Batı destekli yönetimlerin halk diye, halkın çıkarları diye bir dertleri yok. Halklarının ve ülkelerinin geleceği onları ilgilendirmiyor. İktidarlarını koruyabilmek için ülkelerinin, halklarının tüm zenginliklerini Batılı efendilerine peşkeş çekmekten çekinmezler. Varlıklarını Batıya borçlu olduklarını bildiklerini için Batılı efendilerinin tüm talimatlarını eksiksiz yerine getirirler. Bu talimatlar ülkeleri ve halkları için yıkım olsa bile…

İslam dünyasının göğsünde birer zehirli yılan gibi çöreklenmiş bu Batıcı yönetimlere iki ülkeyi örnek verebiliriz. Bir asra yakındır ümmetin zenginliğini önce İngiltere, sonra da Amerika’ya akıtan gerici Suud Hanedanı ve askeri darbeyle Mısır’da iktidara gelen Amerikancı Sisi cuntası…

Suud Hanedanı varlığını İngilizlere borçludur. Birinci dünya savaşının galiplerinden olan İngiltere, İslam dünyasını parçalayıp Osmanlıyı çökertmek için Arabistan toraklarında kendisiyle her türlü işbirliğine hazır olan Suud Hanedanını iktidara taşıdı. Osmanlıya karşı Suud Hanedanını destekledi.

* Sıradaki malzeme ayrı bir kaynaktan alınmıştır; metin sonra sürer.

(** * Universal Ticket Printer: rendering-and-delivery pipeline

    A shallow embedding of the backend of [universal_ticket_printer.py]
    (settings management, text layout, receipt rasterisation, the LaTeX
    engine, the ESC/POS encoder and the delivery dispatcher), followed by
    the properties of the specification that concern it. *)

From Stdlib Require Import ZArith Lia.
From stdpp Require Import base option list gmap strings.

Local Open Scope Z_scope.

(** * Python strings *)

(** A Python [str] is a sequence of Unicode code points. *)
Module PyStr.

Definition pychar : Type := N.
Definition pystr : Type := list pychar.

(** Literals are written as ASCII strings and converted. *)
Definition py (s : string) : pystr :=
  (λ a, N.of_nat (Ascii.nat_of_ascii a)) <$> String.list_ascii_of_string s.

(** [str.isspace] on one code point (CPython's [_PyUnicode_IsWhitespace]);
    this is the separator set of [str.split()] and [str.strip()]. *)
Definition py_isspace (c : pychar) : bool :=
  ((9 <=? c) && (c <=? 13) || (28 <=? c) && (c <=? 32)
   || (c =? 133) || (c =? 160) || (c =? 5760)
   || (8192 <=? c) && (c <=? 8202)
   || (c =? 8232) || (c =? 8233) || (c =? 8239) || (c =? 8287)
   || (c =? 12288))%N.

Definition sp : pychar := 32%N.

(** [s.split()]: maximal runs of non-whitespace characters, in order. *)
Fixpoint py_split (s : pystr) : list pystr :=
  match s with
  | [] => []
  | c :: r =>
      if py_isspace c then py_split r
      else match r with
           | [] => [[c]]
           | c' :: _ =>
               if py_isspace c' then [c] :: py_split r
               else match py_split r with
                    | w :: ws => (c :: w) :: ws
                    | [] => [[c]]
                    end
           end
  end.

(** [sep.join(parts)]. *)
Fixpoint py_join (sep : pystr) (parts : list pystr) : pystr :=
  match parts with
  | [] => []
  | [p] => p
  | p :: rest => p ++ sep ++ py_join sep rest
  end.

(** [s.strip()]: drop leading and trailing whitespace. *)
Fixpoint py_lstrip (s : pystr) : pystr :=
  match s with
  | c :: r => if py_isspace c then py_lstrip r else s
  | [] => []
  end.

Definition py_strip (s : pystr) : pystr :=
  reverse (py_lstrip (reverse (py_lstrip s))).

(** [s[:n]] and [s[-n:]] for a non-negative literal [n]. *)
Definition py_prefix (n : nat) (s : pystr) : pystr := take n s.
Definition py_suffix (n : nat) (s : pystr) : pystr :=
  match n with
  | O => s                     (* s[-0:] is s[0:] *)
  | _ => drop (length s - n) s
  end.

(** Truthiness of a string: non-empty. *)
Definition py_truthy (s : pystr) : bool :=
  match s with [] => false | _ => true end.

(** A word: non-empty and free of whitespace. *)
Definition is_word (w : pystr) : Prop :=
  w ≠ [] ∧ Forall (λ c, py_isspace c = false) w.

End PyStr.
Export PyStr.

(** * Fonts and text measurement *)

(** What the backend reads from a [PIL.ImageFont] object.  The values are
    the integers the code obtains after its [int(...)] conversions. *)
Record Font := {
  has_getlength : bool;             (* older Pillow fonts lack getlength *)
  getlength : pystr → Z;            (* int(font.getlength(text)) *)
  getbbox_right : pystr → Z;        (* int(font.getbbox(text)[2]) *)
  line_height : Z                   (* int((ascent + descent) * LINE_HEIGHT_MULT) *)
}.

Definition _text_len (text : pystr) (font : Font) : Z :=
  if has_getlength font then getlength font text
  else getbbox_right font text.

(** * Text layout engine *)

(** The [for w in words[1:]] loop of [_wrap], with its two variables. *)
Fixpoint wrap_loop (font : Font) (max_px : Z)
    (lines : list pystr) (cur : pystr) (ws : list pystr) : list pystr :=
  match ws with
  | [] => lines ++ [cur]
  | w :: ws' =>
      if _text_len (cur ++ [sp] ++ w) font <=? max_px
      then wrap_loop font max_px lines (cur ++ [sp] ++ w) ws'
      else wrap_loop font max_px (lines ++ [cur]) w ws'
  end.

(** [text] may be [None]: the code reads [(text or "")]. *)
Definition _wrap (text : option pystr) (font : Font) (max_px : Z) : list pystr :=
  match py_split (default [] text) with
  | [] => [[]]
  | w0 :: ws => wrap_loop font max_px [] w0 ws
  end.

(** * Exceptions and effects *)

(** The exception classes the backend raises or catches. *)
Inductive exn :=
| OSError                       (* socket errors, timeouts, refused connections *)
| PermissionError
| FileNotFoundError
| CalledProcessError
| ImportError
| OverflowError
| ValueError
| TypeError
| ZeroDivisionError
| RuntimeError (msg : pystr)
| OtherException (name : string).

(** [isinstance(e, OSError)]: what an [except OSError] clause catches. *)
Definition is_OSError (e : exn) : bool :=
  match e with
  | OSError | PermissionError | FileNotFoundError => true
  | _ => false
  end.

(** [str(e)]: the message of a [RuntimeError]; the other classes are raised
    by libraries and their text is not fixed by the source. *)
Definition exn_str (lib_msg : exn → pystr) (e : exn) : pystr :=
  match e with
  | RuntimeError msg => msg
  | _ => lib_msg e
  end.

Inductive result (A : Type) :=
| Ret (a : A)
| Raise (e : exn).
Arguments Ret {A} a.
Arguments Raise {A} e.

(** * Images *)

(** A mode ["1"] image: [bpx x y] is [true] where the stored pixel is
    non-zero (white, 255) and [false] where it is zero (black). *)
Record Bitmap := {
  bw : Z;
  bh : Z;
  bpx : Z → Z → bool
}.

#[local] Unset Elimination Schemes.

(** Images as the backend builds them: pixel data obtained from outside, a
    white ["L"] canvas with the text and pictures drawn on it, or a
    resampled image. *)
Inductive Image :=
| Mode1 (b : Bitmap)
| Gray (w h : Z) (px : Z → Z → Z)
| Canvas (w h : Z) (ops : list DrawOp)
| Resized (src : Image) (w h : Z)
with DrawOp :=
| DrawText (x y : Z) (s : pystr) (font : Font)
| Paste (src : Image) (x y : Z).

#[local] Set Elimination Schemes.

(** [img.size]. *)
Definition size (img : Image) : Z * Z :=
  match img with
  | Mode1 b => (bw b, bh b)
  | Gray w h _ => (w, h)
  | Canvas w h _ => (w, h)
  | Resized _ w h => (w, h)
  end.

(** * JSON values and the settings dictionary *)

#[local] Unset Elimination Schemes.

(** Values [json.load] produces (numbers restricted to integers, which is
    all the settings use). *)
Inductive json :=
| JNull
| JBool (b : bool)
| JNum (n : Z)
| JStr (s : pystr)
| JArr (items : list json)
| JObj (fields : list (string * json)).

#[local] Set Elimination Schemes.

(** Python truthiness, as tested by [if not ip]. *)
Definition json_truthy (v : json) : bool :=
  match v with
  | JNull => false
  | JBool b => b
  | JNum n => negb (n =? 0)
  | JStr s => py_truthy s
  | JArr items => match items with [] => false | _ => true end
  | JObj fields => match fields with [] => false | _ => true end
  end.

Abbreviation settings := (gmap string json).

Definition DEFAULT_SETTINGS : settings :=
  list_to_map [
    ("bulk_delimiter", JStr (py "::"));
    ("appearance_mode", JStr (py "System"));
    ("color_theme", JStr (py "blue"));
    ("font_family", JStr (py "Poppins"));
    ("printer_ip", JStr (py ""));
    ("mqtt_host", JStr (py ""));
    ("mqtt_port", JNum 8883);
    ("mqtt_user", JStr (py ""));
    ("mqtt_pass", JStr (py ""));
    ("mqtt_topic", JStr (py "Prn20B1B50C2199"));
    ("mqtt_use_tls", JBool true)
  ]%string.

(** [d.get(key, dflt)]. *)
Definition dict_get (d : settings) (key : string) (dflt : json) : json :=
  default dflt (d !! key).

(** [d.update(data)]: every key of [data] is set in [d]. *)
Definition dict_update (d data : settings) : settings := data ∪ d.

(** The settings file on disk. *)
Inductive settings_file :=
| FileAbsent                        (* os.path.exists is False *)
| FileUnreadable                    (* open or json.load raises *)
| FileObject (data : settings).     (* a JSON object *)

(** How the [with open(SETTINGS_FILE, "w")] block of [save_settings] ends. *)
Inductive write_outcome :=
| WriteOk
| OpenRaises (e : exn)              (* open fails: the file is untouched *)
| DumpRaises (e : exn).             (* json.dump fails after truncation *)

(** Process state of the settings module: the global [APP_SETTINGS] and the
    file [SETTINGS_FILE]. *)
Record settings_state := {
  APP_SETTINGS : settings;
  SETTINGS_FILE : settings_file
}.

(** What a call shows to the user. *)
Inductive ui_event :=
| UiPrint (tag : string)
| UiMessageBox (title : string).

Definition load_settings (st : settings_state)
    : settings * settings_state * list ui_event :=
  let defaults := DEFAULT_SETTINGS in
  let '(defaults, log) :=
    match SETTINGS_FILE st with
    | FileAbsent => (defaults, [])
    | FileObject data => (dict_update defaults data, [])
    | FileUnreadable => (defaults, [UiPrint "Error loading settings"])
    end in
  (defaults,
   {| APP_SETTINGS := defaults; SETTINGS_FILE := SETTINGS_FILE st |},
   log).

(** [during_write] is the value of [APP_SETTINGS] at the moment the write
    is attempted; it is what [json.dump] is given. *)
Record save_report := {
  returned : bool;
  during_write : settings;
  shown : list ui_event
}.

Definition save_settings (w : write_outcome) (data : settings)
    (st : settings_state) : save_report * settings_state :=
  let app := dict_update (APP_SETTINGS st) data in
  match w with
  | WriteOk =>
      ({| returned := true; during_write := app; shown := [] |},
       {| APP_SETTINGS := app; SETTINGS_FILE := FileObject app |})
  | OpenRaises e | DumpRaises e =>
      let file :=
        match w with
        | DumpRaises _ => FileUnreadable
        | _ => SETTINGS_FILE st
        end in
      let shown :=
        match e with
        | PermissionError => [UiMessageBox "Save Error"]
        | _ => [UiPrint "Failed to save settings"]
        end in
      ({| returned := false; during_write := app; shown := shown |},
       {| APP_SETTINGS := app; SETTINGS_FILE := file |})
  end.

(** * Protocol encoder *)

(** [n.to_bytes(length, 'little')] for an unsigned conversion. *)
Fixpoint le_bytes (len : nat) (n : Z) : list Z :=
  match len with
  | O => []
  | S k => n mod 256 :: le_bytes k (n / 256)
  end.

Definition to_bytes_little (len : nat) (n : Z) : result (list Z) :=
  if (n <? 0) || (256 ^ Z.of_nat len <=? n) then Raise OverflowError
  else Ret (le_bytes len n).

(** [img.tobytes(encoder_name="raw")] of a mode ["1"] image: rows from top
    to bottom, each padded to whole bytes, eight pixels per byte with the
    leftmost pixel in the most significant bit, a bit set where the pixel
    is non-zero. *)
Definition packed_bit (b : Bitmap) (x y : Z) : Z :=
  if (x <? bw b) && bpx b x y then 1 else 0.

Definition packed_byte (b : Bitmap) (y i : Z) : Z :=
  foldl (λ acc k, 2 * acc + packed_bit b (8 * i + k) y) 0 (seqZ 0 8).

Definition packed_row (b : Bitmap) (y : Z) : list Z :=
  packed_byte b y <$> seqZ 0 ((bw b + 7) / 8).

Definition tobytes (b : Bitmap) : list Z :=
  mjoin (packed_row b <$> seqZ 0 (bh b)).

(** [img.convert("1")]: a copy for an image that is already 1-bit; any
    other image is binarised by Pillow ([dither]). *)
Definition convert_1 (dither : Image → Bitmap) (img : Image) : Bitmap :=
  match img with
  | Mode1 b => b
  | _ => dither img
  end.

Definition raster_header : list Z := [29; 118; 48; 0].   (* GS v 0 0 *)

Definition pil_to_escpos_raster (dither : Image → Bitmap) (img : Image)
    : result (list Z) :=
  let img := convert_1 dither img in
  let w := bw img in
  let h := bh img in
  let w_bytes := (w + 7) / 8 in
  match to_bytes_little 2 w_bytes with
  | Raise e => Raise e
  | Ret wb =>
      match to_bytes_little 2 h with
      | Raise e => Raise e
      | Ret hb =>
          let cmd := raster_header ++ wb ++ hb in
          let data := tobytes img in
          let inverted_data := (λ b, Z.land (Z.lnot b) 255) <$> data in
          Ret (cmd ++ inverted_data)
      end
  end.

(** * Effects: external calls, their log, and exceptions *)

(** The JSON envelope published to the broker.  [data_image] stands for
    the base64 text of the PNG encoding of that image. *)
Record mqtt_payload := {
  ticket_id : pystr;
  ticket_stamp : Z;                 (* the int(timestamp) appended to the id *)
  data_type : pystr;
  data_image : Bitmap;
  cut_paper : Z;
  source : pystr
}.

(** Every call that leaves the process is logged, in order. *)
Inductive event :=
| SockConnect (host : json) (port : Z) (timeout_ms : Z)
| SockSendAll (data : list Z)
| SockClose
| MqttClient (prefix : pystr)
| MqttTlsSet
| MqttUserPw (user pw : json)
| MqttConnect (host port : json) (keepalive : Z)
| MqttPublish (topic : json) (payload : mqtt_payload) (qos : Z)
| MqttLoop (timeout_ms : Z)
| MqttDisconnect
| Mkdtemp
| WriteFile (name : string) (content : pystr)
| RunProcess (cmd : list string)
| ReadLog
| ConvertPdf (dpi : Z)
| Rmtree
| Plot (text : pystr) (line_count : Z)
| Print (what : string).

(** A computation: its result (a value or a raised exception) and the
    external calls it made.  Whether a call into a library returns or
    raises is decided by the environment. *)
Definition M (A : Type) : Type := result A * list event.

Osmanlıya bağlı olan Hicaz Eyaletinde isyan bayrağı açan Suud Hanedanı İngiltere’nin sınırsız desteğiyle kısa bir süre içerisinde devletini kurmayı başardı. Bir Batı projesi olan Vahhabiliği resmi mezhebi ilan ederek dini bir renge bürünen Suud Hanedanı o gündür bugündür Batılı efendilerini memnun etmek için hiçbir fedakârlıktan kaçınmıyor.

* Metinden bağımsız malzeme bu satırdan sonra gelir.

Lemma placeholder_has_no_quote (name : string) :
  is_name name -> contains_char "'" (placeholder name "") = false.
Proof.
  intros [_ Hall]. unfold placeholder. cbn [contains_char].
  rewrite contains_char_append, (name_has_no_quote name Hall). reflexivity.
Qed.

(** [repr] of the text of a placeholder: the text between single quotes. *)
Lemma repr_placeholder (name : string) :
  is_name name ->
  repr (PStr (placeholder name "")) = String "'" (placeholder name "'").
Proof.
  intros Hname. cbn [repr]. unfold repr_str.
  change single_quote with "'"%char.
  rewrite (placeholder_has_no_quote name Hname). cbn [andb].
  unfold placeholder. cbn [repr_chars]. rewrite repr_chars_append.
  rewrite (repr_chars_name name (proj2 Hname)).
  change (repr_char "'" "%") with "%". change (repr_char "'" "(") with "(".
  cbn [repr_chars]. change (repr_char "'" ")") with ")". change (repr_char "'" "d") with "d".
  autorewrite with string_append. reflexivity.
Qed.

End Survival.

(** X13: a placeholder that reaches the translator as the string value of
    an [=] Condition is rendered between single quotes by [repr], as
    [F == '%(name)d'], and the unprotection step gives it back bare:
    [F == %(name)d]. *)
Theorem placeholder_survives_translation (F name : string) :
  contains_char "'" F = false ->
  is_name name ->
  render_condition [PStr F; PStr "="; PStr (placeholder name "")]
  = Ok (PStr (F +:+ " == " +:+ String "'" (placeholder name "'"))) /\
  unprotect (F +:+ " == " +:+ String "'" (placeholder name "'"))
  = F +:+ " == " +:+ placeholder name "".
Proof.
  intros HF Hname. split.
  - rewrite (render_condition_triple _ _ "=" _ OPERATORS_eq).
    unfold equals_operator. cbn [isinstance_bool str].
    rewrite (repr_placeholder name Hname). reflexivity.
  - rewrite <- Re.append_assoc, unprotect_copies.
    + rewrite (unprotect_quoted _ _ Hname), unprotect_empty, Re.append_assoc. reflexivity.
    + rewrite contains_char_append, HF. reflexivity.
Qed.

(** The field [user_id] and the placeholder [%(base.user_root)d]. *)
Lemma placeholder_survives_translation_example :
  contains_char "'" "user_id" = false /\
  is_name "base.user_root" /\
  render_condition [PStr "user_id"; PStr "="; PStr "%(base.user_root)d"]
  = Ok (PStr "user_id == '%(base.user_root)d'") /\
  unprotect "user_id == '%(base.user_root)d'" = "user_id == %(base.user_root)d".
Proof.
  assert (is_name "base.user_root") as Hname by (split; [discriminate|reflexivity]).
  split; [reflexivity|]. split; [exact Hname|].
  exact (placeholder_survives_translation "user_id" "base.user_root" eq_refl Hname).
Defined.

(** ** Further properties of the file passes *)

Section TestMode.
Variable H : host.

Lemma keeps_files_write_in_test_mode (self : parser) (xml_content : string) :
  keeps_files (__write_xml true self xml_content).
Proof. intros w. reflexivity. Qed.

Lemma keeps_files_process_xml_in_test_mode (self : parser) :
  keeps_files (process_xml H true self).
Proof.
  unfold process_xml, preprocess, convert_attrs, convert_column_invisible, postprocess.
  repeat first
    [ apply keeps_files_write_in_test_mode
    | apply keeps_files_read
    | apply keeps_files_parse_root
    | apply keeps_files_lift
    | apply keeps_files_ret
    | apply keeps_files_for_each; intros
    | apply keeps_files_convert_and_update
    | apply keeps_files_bind; [|intros]
    | match goal with
      | |- keeps_files (if ?b then _ else _) => destruct b
      | |- keeps_files (match ?o with Some _ => _ | None => _ end) => destruct o
      end ].
Qed.

Lemma keeps_files_main_in_test_mode (xml_paths : list string) :
  keeps_files (main H true xml_paths).
Proof.
  unfold main. apply keeps_files_bind; [apply keeps_files_print|intros _].
  apply keeps_files_for_each. intros _ xml_path_pattern w.
  unfold process_pattern.
  apply (keeps_files_for_each (fun _ xml_path => process_path H true xml_path)).
  intros _ xml_path. unfold process_path, __init__.
  apply keeps_files_bind; [|intros; apply keeps_files_process_xml_in_test_mode].
  apply keeps_files_bind; [apply keeps_files_read|intros; apply keeps_files_ret].
Qed.

End TestMode.

(** X18: in test mode no file is changed by a batch. *)
Theorem test_mode_never_writes (H : host) (xml_paths : list string) (w : world) :
  files (main H true xml_paths w).1 = files w.
Proof. apply keeps_files_main_in_test_mode. Qed.

Section Frame.
Variable H : host.
Variable TEST_MODE : bool.

Lemma writes_only_keeps {A : Type} (path : string) (m : io A) :
  keeps_files m -> writes_only path m.
Proof. intros Hm w p _. rewrite (Hm w). reflexivity. Qed.

Lemma writes_only_write (self : parser) (xml_content : string) :
  writes_only (xml_path self) (__write_xml TEST_MODE self xml_content).
Proof.
  intros w p Hp. unfold __write_xml. destruct TEST_MODE; [reflexivity|].
  cbn [fst files]. apply lookup_insert_ne. congruence.
Qed.

Lemma writes_only_bind {A B : Type} (path : string) (m : io A) (f : A -> io B) :
  writes_only path m -> (forall a, writes_only path (f a)) -> writes_only path (m ≫= f).
Proof.
  intros Hm Hf w p Hp. rewrite bind_run. specialize (Hm w p Hp).
  destruct (m w) as [w' [a|e]]; simpl in *; [|exact Hm].
  rewrite (Hf a w' p Hp). exact Hm.
Qed.

Lemma writes_only_convert_attrs (self : parser) :
  writes_only (xml_path self) (convert_attrs H TEST_MODE self).
Proof.
  unfold convert_attrs.
  apply writes_only_bind; [apply writes_only_keeps, keeps_files_parse_root|intros root].
  apply writes_only_bind; [|intros; apply writes_only_write].
  apply writes_only_keeps, keeps_files_for_each, keeps_files_convert_and_update.
Qed.

Lemma writes_only_convert_column_invisible (self : parser) :
  writes_only (xml_path self) (convert_column_invisible H TEST_MODE self).
Proof.
  unfold convert_column_invisible.
  apply writes_only_bind; [apply writes_only_keeps, keeps_files_parse_root|intros root].
  apply writes_only_bind; [|intros; apply writes_only_write].
  apply writes_only_keeps, keeps_files_for_each. intros r el.
  repeat (apply keeps_files_bind; [apply keeps_files_lift|intros]).
  apply keeps_files_lift.
Qed.

Lemma writes_only_postprocess (self : parser) :
  writes_only (xml_path self) (postprocess TEST_MODE self).
Proof.
  unfold postprocess.
  apply writes_only_bind; [apply writes_only_keeps, keeps_files_read|intros source].
  apply writes_only_bind; [|intros; apply writes_only_write].
  apply writes_only_keeps.
  destruct (has_xml_declaration self); [|apply keeps_files_ret].
  destruct (xml_declaration_double_quote self);
    [apply keeps_files_ret|apply keeps_files_lift].
Qed.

İsrail ile aynı yerden yönetilen Suud Hanedanı, ümmeti parçalayıp emperyalistlere kolay lokma haline getirmek için tasarlanan projelerin hemen hepsinde başı çeken odaklardan biri.

Diğer bir Batıcı yönetim ise Sisi Cuntası… Amerika, İsrail ve Suud Hanedanının desteğiyle meşru yönetimi devirip halkına savaş açan Sisi Cuntası, bu ülkelerin desteğini kaybettiği anda devrileceğini biliyor. Halkına karşı sırtını bu haydut devletlere dayayan Sisi Cuntası, ülkedeki İslami hareketlere karşı alabildiğine gaddar davranıyor ve en ufak bir muhalefete müsaade etmiyor.

Meşruiyetlerini halklarından alan, halk destekli yönetimlere ise İran İslam Cumhuriyetini ve şimdiki Türkiye yönetimini örnek gösterebiliriz. İran İslam Cumhuriyeti, halkın elleriyle gerçekleşen İslam Devriminden sonra yönetime geldi. Şimdiki Türkiye yönetimi de, Batının tüm ayak oyunlarına rağmen halkın oylarıyla başa geçti. Kim ne derse desin Ak Parti iktidarı varlığını halka borçludur. Halk destekli bir iktidardır şu anki Türkiye iktidarı…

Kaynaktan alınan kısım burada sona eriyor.